You drop a 1.8 kg textbook to a friend who stands on the ground 9 m below the textbook with outstretched hands 1.50 m above the ground.
(a) What is the speed of the textbook when it reaches the hands?
m/s
(b) If we substituted a second textbook with twice the mass, what would its speed be?
m/s
(c) If, instead, the textbook were thrown down, would the answer to (a) increase, decrease, or remain the same?
I will be happy to critique your thinking on this.
What did Galelo prove at Pisa?
Galileo Galilei famously demonstrated his law of falling bodies at the Leaning Tower of Pisa in 1589. He showed that all objects, regardless of their mass, fall at the same rate of acceleration due to gravity. This was a revolutionary idea at the time, as it contradicted the Aristotelian view that heavier objects fall faster than lighter objects.
To calculate the speed of the textbook when it reaches the hands of your friend and answer the other related questions, we can use basic kinematics equations.
(a) To find the speed of the textbook when it reaches the hands, we can use the equation for motion in the vertical direction:
v^2 = u^2 + 2as
Where:
v = final velocity (speed of the textbook)
u = initial velocity (0 m/s since the book was released from rest)
a = acceleration due to gravity (-9.8 m/s^2, as it acts downwards)
s = displacement (9 m)
Plugging in the values, the equation becomes:
v^2 = 0^2 + 2*(-9.8)*9
Simplifying:
v^2 = 0 + (-176.4)
v^2 = -176.4
Since speed cannot be negative, we take the positive square root, resulting in:
v ≈ 13.27 m/s
So, the speed of the textbook when it reaches the hands is approximately 13.27 m/s.
(b) If we substitute a second textbook with twice the mass (1.8 kg * 2 = 3.6 kg), the speed of the second textbook will remain the same. The mass of an object does not affect its acceleration due to gravity. Both objects will fall towards the ground with the same acceleration, resulting in the same speed when they reach the hands.
Therefore, the speed of the second textbook would also be approximately 13.27 m/s.
(c) If the textbook were thrown down instead of being released from rest, the answer to (a) would increase. This is because when the textbook is thrown, it gains an initial downward velocity. As a result, it would accumulate more speed as it falls towards the ground, leading to a higher final speed when it reaches the hands compared to simply being dropped.

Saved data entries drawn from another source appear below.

(** C1. A pinned row outlives every series of statements that holds no
    explicit deletion ([delete], [deleteByTaskId]) and does not unpin it:
    whatever the clock readings given to [pruneExpired] and the caps given
    to [enforceMaxEntries], whatever its own [expires_at] and [created_at],
    the row is still in the table, unchanged, and [getById] returns it. *)
Theorem pinned_outlives_eviction `{JSON} (db : Storage.Table) (r : Row.t)
    (ops : list Mutation) :
  primary_key db → r ∈ db → Row.pinned r = 1 →
  Forall (spares (Row.id r)) ops →
  r ∈ foldl mutate db ops
  ∧ Storage.getById (Row.id r) (foldl mutate db ops) = Some (Storage.rowToEntry r)
  ∧ Entry.pinned (Storage.rowToEntry r) = true.
Proof.
  intros Hpk Hin Hp Hops.
  assert (primary_key (foldl mutate db ops) ∧ r ∈ foldl mutate db ops)
    as [Hpk' Hin'].
  { revert db Hpk Hin. induction Hops as [|op ops Hop Hops IH]; intros db Hpk Hin.
    - split; assumption.
    - simpl. apply IH.
      + apply primary_key_mutate, Hpk.
      + apply mutate_keeps_pinned; assumption. }
  split; [exact Hin'|]. split.
  - apply getById_elem; assumption.
  - simpl. rewrite Hp. reflexivity.
Qed.

(** An expired, oldest, pinned row under a prune and a cap of zero. *)
Lemma pinned_outlives_eviction_witness :
  let r := sample_row 1 "a" 1 0 0 in
  let db := [r; sample_row 2 "b" 0 5 10; sample_row 3 "c" 0 6 7200006] in
  let ops := [PruneExpired 100; EnforceMaxEntries 0; Pin "b";
              Insert 100 "d" (sample_input "x") 0; EnforceMaxEntries (-1)] in
  r ∈ foldl (mutate (H := emptyJSON)) db ops
  ∧ Storage.getById (H := emptyJSON) "a" (foldl (mutate (H := emptyJSON)) db ops)
    = Some (Storage.rowToEntry (H := emptyJSON) r)
  ∧ Entry.pinned (Storage.rowToEntry (H := emptyJSON) r) = true.
Proof.
  intros r db ops.
  apply (pinned_outlives_eviction (H := emptyJSON) db r ops).
  - unfold primary_key. apply (bool_decide_unpack _). vm_compute. exact I.
  - apply (bool_decide_unpack _). vm_compute. exact I.
  - reflexivity.
  - repeat constructor; simpl; discriminate.
Defined.

(** ** Validation *)

Lemma min1_false (s : string) : min1 s = false ↔ s = "".
Proof. destruct s; unfold min1; simpl; split; intros; congruence. Qed.

Lemma min1_true (s : string) : min1 s = true ↔ s ≠ "".
Proof. destruct s; unfold min1; simpl; split; intros; congruence. Qed.

Lemma parse_valid (input : Input.t) :
  valid_input input → CreateEntrySchema_parse input = inr input.
Proof.
  intros (Hk & Ht & Hs). unfold CreateEntrySchema_parse, SessionTypeSchema_ok.
  apply min1_true in Hk, Hs. rewrite Hk, Hs.
  rewrite (bool_decide_eq_true_2 _ Ht). reflexivity.
Qed.

Lemma parse_invalid (input : Input.t) :
  ¬ valid_input input → CreateEntrySchema_parse input = inl ValidationError.
Proof.
  intros Hnot. unfold CreateEntrySchema_parse, SessionTypeSchema_ok.
  destruct (min1 (Input.sessionKey input)) eqn:Hk; [|reflexivity].
  case_bool_decide as Ht; [|reflexivity].
  destruct (min1 (Input.summary input)) eqn:Hs; [|reflexivity].
  exfalso. apply Hnot. apply min1_true in Hk, Hs. repeat split; assumption.
Qed.

(** C10. An input with an empty session key, an empty summary or a session
    type outside the enumeration makes [add] throw the validation error,
    and the table is the one it was: nothing was pruned, inserted or
    capped. *)
Theorem add_rejects_malformed `{JSON} (config : Config.t)
    (t_prune t_insert : Z) (uuid : string) (input : Input.t)
    (db : Storage.Table) :
  Input.sessionKey input = "" ∨ Input.summary input = ""
    ∨ Input.sessionType input ∉ SESSION_TYPES →
  Manager.add config t_prune t_insert uuid input db
    = (inl ValidationError, db).
Proof.
  intros Hbad. unfold Manager.add. rewrite parse_invalid; [reflexivity|].
  intros (Hk & Ht & Hs). destruct Hbad as [?|[?|?]]; contradiction.
Qed.

(** A session type outside the enumeration, on a table whose only row has
    expired. *)
Lemma add_rejects_malformed_witness :
  let input :=
    {| Input.sessionKey := "agent:main:main"; Input.sessionType := "sms";
       Input.summary := "hello"; Input.taskId := None;
       Input.metadata := None |} in
  let db := [sample_row 1 "a" 0 0 0] in
  Manager.add (H := emptyJSON) (Config.mk 1 0) 50 50 "b" input db
    = (inl ValidationError, db).
Proof.
  intros input db.
  apply (add_rejects_malformed (H := emptyJSON) (Config.mk 1 0) 50 50 "b"
           input db).
  right. right. apply (bool_decide_unpack _). vm_compute. exact I.
Defined.

(** ** Relative time *)

Lemma floor_bounds (x u : Z) :
  0 < u → u * (x / u) ≤ x < u * (x / u + 1).
Proof.
  intros Hu. pose proof (Z.mul_div_le x u Hu).
  pose proof (Z.mul_succ_div_gt x u Hu). lia.
Qed.


Example formatRelativeTime_samples :
  let NOW := 1700000000000 in
  Injection.formatRelativeTime (NOW - 30000) NOW = "just now"
  ∧ Injection.formatRelativeTime (NOW - 5 * 60000) NOW = "5m ago"
  ∧ Injection.formatRelativeTime (NOW - 3 * 3600000) NOW = "3h ago"
  ∧ Injection.formatRelativeTime (NOW - 2 * 86400000) NOW = "2d ago"
  ∧ Injection.formatRelativeTime (NOW - 119999) NOW = "1m ago"
  ∧ Injection.formatRelativeTime (NOW - (2 * 86400000 - 1)) NOW = "1d ago".
Proof. vm_compute. repeat split. Qed.

(** ** Token budget of the manager *)

Lemma estimateTokens_nonneg (text : string) : 0 ≤ estimateTokens text.
Proof. unfold estimateTokens. apply Z.div_pos; lia. Qed.

Lemma summary_tokens_nonneg (entries : list Entry.t) :
  0 ≤ summary_tokens entries.
Proof.
  induction entries as [|e l IH]; simpl; [lia|].
  pose proof (estimateTokens_nonneg (Entry.summary e)). lia.
Qed.

Lemma summary_tokens_snoc (entries : list Entry.t) (e : Entry.t) :
  summary_tokens (entries ++ [e])
  = summary_tokens entries + estimateTokens (Entry.summary e).
Proof. induction entries as [|x l IH]; simpl; lia. Qed.

(** The loop keeps what it has and adds a prefix of what is left: the entry
    at index [i] is added iff every entry up to it fits together with what
    was kept before, the first entry of an empty result fitting always. *)
Lemma truncate_loop_spec (M : Z) (entries acc : list Entry.t) :
  ∃ p : list Entry.t,
    truncate_loop M entries acc (summary_tokens acc) = acc ++ p
    ∧ p `prefix_of` entries
    ∧ ∀ i : nat, (i < length entries)%nat →
        ((i < length p)%nat ↔
         ∀ j : nat, (j ≤ i)%nat →
           (acc = [] ∧ j = 0%nat)
           ∨ summary_tokens acc + summary_tokens (take (S j) entries) ≤ M).
Proof.
  revert acc. induction entries as [|e rest IH]; intros acc.
  - exists []. simpl. rewrite app_nil_r. split; [reflexivity|].
    split; [apply prefix_nil|]. intros i Hi. simpl in Hi. lia.
  - simpl.
    destruct (Z.ltb_spec M (summary_tokens acc + estimateTokens (Entry.summary e)))
      as [Hover|Hfit];
      [destruct (Nat.ltb_spec 0 (length acc)) as [Hne|He]|]; simpl.
    + (* over the budget with something kept: stop *)
      exists []. rewrite app_nil_r. split; [reflexivity|].
      split; [apply prefix_nil|]. intros i Hi. simpl. split; [lia|].
      intros Hall. destruct (Hall 0%nat ltac:(lia)) as [[-> _]|Hle].
      * simpl in Hne. lia.
      * simpl in Hle. lia.
    + (* over the budget with nothing kept: take it all the same *)
      assert (acc = []) as -> by (destruct acc; [reflexivity|simpl in He; lia]).
      destruct (IH ([] ++ [e])) as (p & Hp & Hpre & Hchar).
      rewrite summary_tokens_snoc in Hp. exists (e :: p).
      split; [rewrite Hp; reflexivity|]. split; [apply prefix_cons, Hpre|].
      intros [|i] Hi; simpl.
      * split; [|lia]. intros _ j Hj. left. split; [reflexivity|lia].
      * simpl in Hi. rewrite <- Nat.succ_lt_mono. rewrite (Hchar i) by lia.
        split.
        -- intros Hall [|j] Hj; [left; split; reflexivity|]. right.
           destruct (Hall j ltac:(lia)) as [[Habs _]|Hle]; [discriminate|].
           rewrite summary_tokens_snoc in Hle. simpl in Hle |- *. lia.
        -- intros Hall j Hj. right.
           destruct (Hall (S j) ltac:(lia)) as [[_ Habs]|Hle]; [discriminate|].
           rewrite summary_tokens_snoc. simpl in Hle |- *. lia.
    + (* within the budget *)
      destruct (IH (acc ++ [e])) as (p & Hp & Hpre & Hchar).
      rewrite summary_tokens_snoc in Hp. exists (e :: p).
      split; [rewrite Hp, <- app_assoc; reflexivity|].
      split; [apply prefix_cons, Hpre|].
      assert (summary_tokens acc + summary_tokens (take 1 (e :: rest)) ≤ M)
        as Hfirst by (simpl; lia).
      intros [|i] Hi; simpl.
      * split; [|lia]. intros _ j Hj. right.
        replace j with 0%nat by lia. exact Hfirst.
      * simpl in Hi. rewrite <- Nat.succ_lt_mono. rewrite (Hchar i) by lia.
        split.
        -- intros Hall [|j] Hj; [right; exact Hfirst|]. right.
           destruct (Hall j ltac:(lia)) as [[Habs _]|Hle].
           ++ destruct acc; discriminate.
           ++ rewrite summary_tokens_snoc in Hle. simpl in Hle |- *. lia.
        -- intros Hall j Hj. right.
           destruct (Hall (S j) ltac:(lia)) as [[_ Habs]|Hle]; [discriminate|].
           rewrite summary_tokens_snoc. simpl in Hle |- *. lia.
Qed.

(a) To find the speed of the textbook when it reaches the hands, we can use the equations of motion. The equation that relates the initial velocity (Vi), acceleration (a), displacement (Δy), and final velocity (Vf) is:
Vf² = Vi² + 2aΔy
In this case, the initial velocity (Vi) is zero because the textbook is dropped, and the acceleration (a) is the acceleration due to gravity (9.8 m/s²). The displacement (Δy) is the total distance traveled by the textbook from the initial position to the hands, which is the sum of the initial height (9 m) and the height of the outstretched hands (1.50 m).

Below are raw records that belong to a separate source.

(** * google-fonts-downloader: a shallow embedding of [download_font_files]

    The script builds a bundle of font files for self-hosting: for every
    weight and every font format it asks the CSS endpoint for a style sheet,
    pulls the font URL out of it with [FONT_URL_RE], downloads the font,
    and finally rewrites the style sheets to point at the local files.

    Conventions of the embedding:
    - a Python [str] is a [string]; each [ascii] stands for one code point
      in the range 0..255, so the text handled here is Latin-1 text;
    - [bytes] are [list byte];
    - a Python [dict] is an association list in insertion order;
    - an exception is a value of [exn]; a computation that may raise and
      that talks to the network or writes to stderr lives in the monad [M]. *)

From Stdlib Require Import String Ascii List ZArith Lia Bool Arith.
From Stdlib Require Import Strings.Byte.
Import ListNotations.
Open Scope string_scope.

Set Implicit Arguments.

(* ================================================================= *)
(** ** Exceptions and results *)

Inductive exn : Type :=
| HTTPError (status_code : Z) (url : string)   (* Response.raise_for_status *)
| RequestException (msg : string)              (* raised by requests.get itself *)
| RuntimeError (msg : string)                  (* line 68 *)
| IndexError                                   (* list index / format index *)
| ValueError                                   (* str.format on a bad template *)
| UnboundLocalError (var : string)             (* a local read before assignment *)
| ReError (msg : string).                      (* re.error, bad replacement template *)

Inductive result (A : Type) : Type :=
| Ok (a : A)
| Raise (e : exn).
Arguments Ok {A} a.
Arguments Raise {A} e.

(* ================================================================= *)
(** ** The string methods the script calls *)

Definition LF : ascii := "010"%char.
Definition newline : string := String LF "".

(** [str.lower] on code points 0..255: the ASCII capitals and the Latin-1
    capitals U+00C0..U+00DE (the multiplication sign U+00D7 apart) move up
    by 32; every other code point is its own lower case. *)
Definition lower_char (c : ascii) : ascii :=
  let n := nat_of_ascii c in
  if (((65 <=? n) && (n <=? 90)) || ((192 <=? n) && (n <=? 222) && negb (n =? 215)))%nat
  then ascii_of_nat (n + 32)
  else c.

Fixpoint lower (s : string) : string :=
  match s with
  | EmptyString => EmptyString
  | String c s' => String (lower_char c) (lower s')
  end.

(** [s.replace(old, new)] for one-character [old] and [new]. *)
Fixpoint replace (old new : ascii) (s : string) : string :=
  match s with
  | EmptyString => EmptyString
  | String c s' => String (if Ascii.eqb c old then new else c) (replace old new s')
  end.

(** [sep.join(items)] *)
Definition join (sep : string) (items : list string) : string :=
  String.concat sep items.

(** [s.endswith(c)] for a one-character suffix. *)
Fixpoint endswith (s : string) (c : ascii) : bool :=
  match s with
  | EmptyString => false
  | String a EmptyString => Ascii.eqb a c
  | String _ s' => endswith s' c
  end.

(** [template.format(a, b, ...)] with automatically numbered fields.  The
    templates of the script only use the empty field [{}]; doubled braces
    are the escapes.  Any other brace is rejected. *)
Fixpoint format (template : string) (args : list string) : result string :=
  match template with
  | EmptyString => Ok EmptyString
  | String c t1 =>
      if Ascii.eqb c "{" then
        match t1 with
        | String d t2 =>
            if Ascii.eqb d "}" then
              match args with
              | a :: args' =>
                  match format t2 args' with
                  | Ok r => Ok (a ++ r)
                  | Raise e => Raise e
                  end
              | [] => Raise IndexError
              end
            else if Ascii.eqb d "{" then
              match format t2 args with
              | Ok r => Ok (String "{" r)
              | Raise e => Raise e
              end
            else Raise ValueError
        | EmptyString => Raise ValueError
        end
      else if Ascii.eqb c "}" then
        match t1 with
        | String d t2 =>
            if Ascii.eqb d "}" then
              match format t2 args with
              | Ok r => Ok (String "}" r)
              | Raise e => Raise e
              end
            else Raise ValueError
        | EmptyString => Raise ValueError
        end
      else
        match format t1 args with
        | Ok r => Ok (String c r)
        | Raise e => Raise e
        end
  end.

(** [s.rsplit(sep, maxsplit=1)] for a one-character separator: the text is
    cut at the last separator, or returned whole when there is none. *)
Fixpoint rsplit_last (sep : ascii) (s : string) : option (string * string) :=
  match s with
  | EmptyString => None
  | String a s' =>
      match rsplit_last sep s' with
      | Some (before, after) => Some (String a before, after)
      | None => if Ascii.eqb a sep then Some (EmptyString, s') else None
      end
  end.

Definition rsplit1 (sep : ascii) (s : string) : list string :=
  match rsplit_last sep s with
  | Some (before, after) => [before; after]
  | None => [s]
  end.

(** [xs[i]] on a list *)
Definition index_list {A} (xs : list A) (i : nat) : result A :=
  match nth_error xs i with
  | Some x => Ok x
  | None => Raise IndexError
  end.

(** [s.encode('utf-8')] on code points 0..255 *)
Definition utf8_char (c : ascii) : list byte :=
  let n := N_of_ascii c in
  if (n <? 128)%N then [byte_of_ascii c]
  else
    match Byte.of_N (192 + N.shiftr n 6), Byte.of_N (128 + N.land n 63) with
    | Some hi, Some lo => [hi; lo]
    | _, _ => []
    end.

Fixpoint encode_utf8 (s : string) : list byte :=
  match s with
  | EmptyString => []
  | String c s' => (utf8_char c ++ encode_utf8 s')%list
  end.

(* ================================================================= *)
(** ** Lines 41-42: [get_base_filename] *)

Definition get_base_filename (family : string) (subsets : list string) : result string :=
  format "{}-{}" [replace " " "_" (lower family); join "_" subsets].

(* ================================================================= *)
(** ** Lines 46-48: the italic expansion of the weight list *)

Definition expand_weights (weights : list string) (italic : bool) : list string :=
  if italic then
    let italic_weights := map (fun w => w ++ "i") weights in
    flat_map (fun pair => [fst pair; snd pair]) (combine weights italic_weights)
  else weights.

(* ================================================================= *)
(** ** Lines 74-77: the local file name *)

Definition weight_label (weight : string) : string :=
  if endswith weight "i" then weight ++ "talic" else weight.

Definition url_extension (font_url : string) : result string :=
  index_list (rsplit1 "." font_url) 1.

Definition local_filename (base_filename weight font_url : string) : result string :=
  match url_extension font_url with
  | Ok ext => format "{}-{}.{}" [base_filename; weight_label weight; ext]
  | Raise e => Raise e
  end.


(* ================================================================= *)
(** ** Line 18: the regular expression [FONT_URL_RE]

    The pattern only uses literal characters, one capture group and the
    lazy [.*?]; the matcher below is the backtracking search of [re] for
    that fragment.  Without [re.DOTALL] the dot matches every character
    but the line feed. *)

Inductive re_item : Type :=
| Chr (c : ascii)      (* a literal character *)
| LazyDots             (* [.*?] *)
| GroupOpen            (* [(] of group 1 *)
| GroupClose.          (* [)] of group 1 *)

Definition regex := list re_item.

Fixpoint literal (s : string) : regex :=
  match s with
  | EmptyString => []
  | String c s' => Chr c :: literal s'
  end.

(** [re.compile(r'src: url\((.*?)\).*?\n')] *)
Definition FONT_URL_RE : regex :=
  (literal "src: url(" ++ [GroupOpen; LazyDots; GroupClose; Chr ")"; LazyDots; Chr LF])%list.

(** A match object: the span of the whole match and the span of group 1,
    as positions in the searched text. *)
Record re_match : Type := mk_match {
  m_start : nat;
  m_end : nat;
  g1_start : nat;
  g1_end : nat
}.

(** [match_here re s pos go gc]: match [re] against [s], the suffix of the
    text that starts at position [pos]; [go] and [gc] are the group
    positions seen so far.  On success: the end position and the group
    positions.  A lazy [.*?] first tries the rest of the pattern and takes
    one more character only when that fails. *)
Fixpoint match_here (re : regex) (s : string) (pos go gc : nat) {struct re}
  : option (nat * nat * nat) :=
  match re with
  | [] => Some (pos, go, gc)
  | Chr c :: re' =>
      match s with
      | String a s' => if Ascii.eqb a c then match_here re' s' (S pos) go gc else None
      | EmptyString => None
      end
  | GroupOpen :: re' => match_here re' s pos pos gc
  | GroupClose :: re' => match_here re' s pos go pos
  | LazyDots :: re' =>
      (fix lazy (s : string) (pos : nat) {struct s} : option (nat * nat * nat) :=
         match match_here re' s pos go gc with
         | Some r => Some r
         | None =>
             match s with
             | String a s' => if Ascii.eqb a LF then None else lazy s' (S pos)
             | EmptyString => None
             end
         end) s pos
  end.

(** The left-to-right scan of [finditer] and [sub]: [s] is the suffix at
    [pos]; [skip] counts the characters still covered by the last match. *)
Fixpoint scan (re : regex) (s : string) (pos skip : nat) {struct s} : list re_match :=
  match s with
  | EmptyString =>
      match skip with
      | O =>
          match match_here re EmptyString pos pos pos with
          | Some (e, go, gc) => [mk_match pos e go gc]
          | None => []
          end
      | S _ => []
      end
  | String _ s' =>
      match skip with
      | S k => scan re s' (S pos) k
      | O =>
          match match_here re s pos pos pos with
          | Some (e, go, gc) => mk_match pos e go gc :: scan re s' (S pos) (e - pos - 1)
          | None => scan re s' (S pos) 0
          end
      end
  end.

(** [list(re.finditer(text))] *)
Definition finditer (re : regex) (text : string) : list re_match :=
  scan re text 0 0.

(** [text[a:b]] and [text[a:]] *)
Definition slice (a b : nat) (text : string) : string := substring a (b - a) text.
Definition slice_from (a : nat) (text : string) : string :=
  substring a (String.length text - a) text.

(** [m.group(0)] and [m.group(1)] *)
Definition group0 (m : re_match) (text : string) : string := slice (m_start m) (m_end m) text.
Definition group1 (m : re_match) (text : string) : string := slice (g1_start m) (g1_end m) text.

(** The output of [sub]: the text between the matches is copied, every
    match is replaced by its expansion. *)
Fixpoint rebuild (text : string) (ms : list re_match) (pos : nat)
    (expand : list string -> string) : string :=
  match ms with
  | [] => slice_from pos text
  | m :: ms' =>
      slice pos (m_start m) text ++ expand [group0 m text; group1 m text]
        ++ rebuild text ms' (m_end m) expand
  end.

Fixpoint contains_char (c : ascii) (s : string) : bool :=
  match s with
  | EmptyString => false
  | String a s' => Ascii.eqb a c || contains_char c s'
  end.

(* ================================================================= *)
(** ** Python's [dict]: keys in insertion order, a stored key keeps its place *)

Definition dict := list (string * list byte).

Fixpoint dict_set (d : dict) (k : string) (v : list byte) : dict :=
  match d with
  | [] => [(k, v)]
  | (k', v') :: d' =>
      if String.eqb k' k then (k', v) :: d' else (k', v') :: dict_set d' k v
  end.

Definition keys (d : dict) : list string := map fst d.

Fixpoint dict_get (d : dict) (k : string) : option (list byte) :=
  match d with
  | [] => None
  | (k', v') :: d' => if String.eqb k' k then Some v' else dict_get d' k
  end.

(** A sequence of stores [d[k] = v], in order. *)
Definition store_all (d : dict) (kvs : list (string * list byte)) : dict :=
  fold_left (fun d kv => dict_set d (fst kv) (snd kv)) kvs d.

(* ================================================================= *)
(** ** The outside world: [requests] and the template compiler of [re] *)

Record request : Type := {
  req_url : string;
  req_agent : string;                       (* the User-Agent header *)
  req_params : list (string * string)
}.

Using the equation and plugging in the values, we can calculate the speed (Vf) of the textbook when it reaches the hands:
Vf² = 0² + 2(9.8 m/s²)(9 m + 1.50 m)
Vf² = 2(9.8 m/s²)(10.5 m)
Vf² = 205.8 m²/s²
Taking the square root of both sides, we get:
Vf = √(205.8 m²/s²)
Vf ≈ 14.34 m/s
Therefore, the speed of the textbook when it reaches the hands is approximately 14.34 m/s.
(b) If we substitute a second textbook with twice the mass, the speed (Vf) of the second textbook when it reaches the hands can be calculated using the same equation. The acceleration due to gravity remains the same, but the mass (m) of the second textbook is doubled.
Using the equation and plugging in the modified values:
Vf² = 0² + 2(9.8 m/s²)(10.5 m)
Vf² = 205.8 m²/s²
Therefore, the speed of the second textbook when it reaches the hands would also be approximately 14.34 m/s, as the mass of the object does not affect the speed when dropped from the same height.
(c) If the textbook were thrown down instead of being dropped, the answer to part (a) would remain the same. The speed of the textbook when it reaches the hands is determined solely by the height it falls from and the acceleration due to gravity. The initial velocity in this case would be non-zero, but it would not affect the final speed since the acceleration due to gravity remains the same.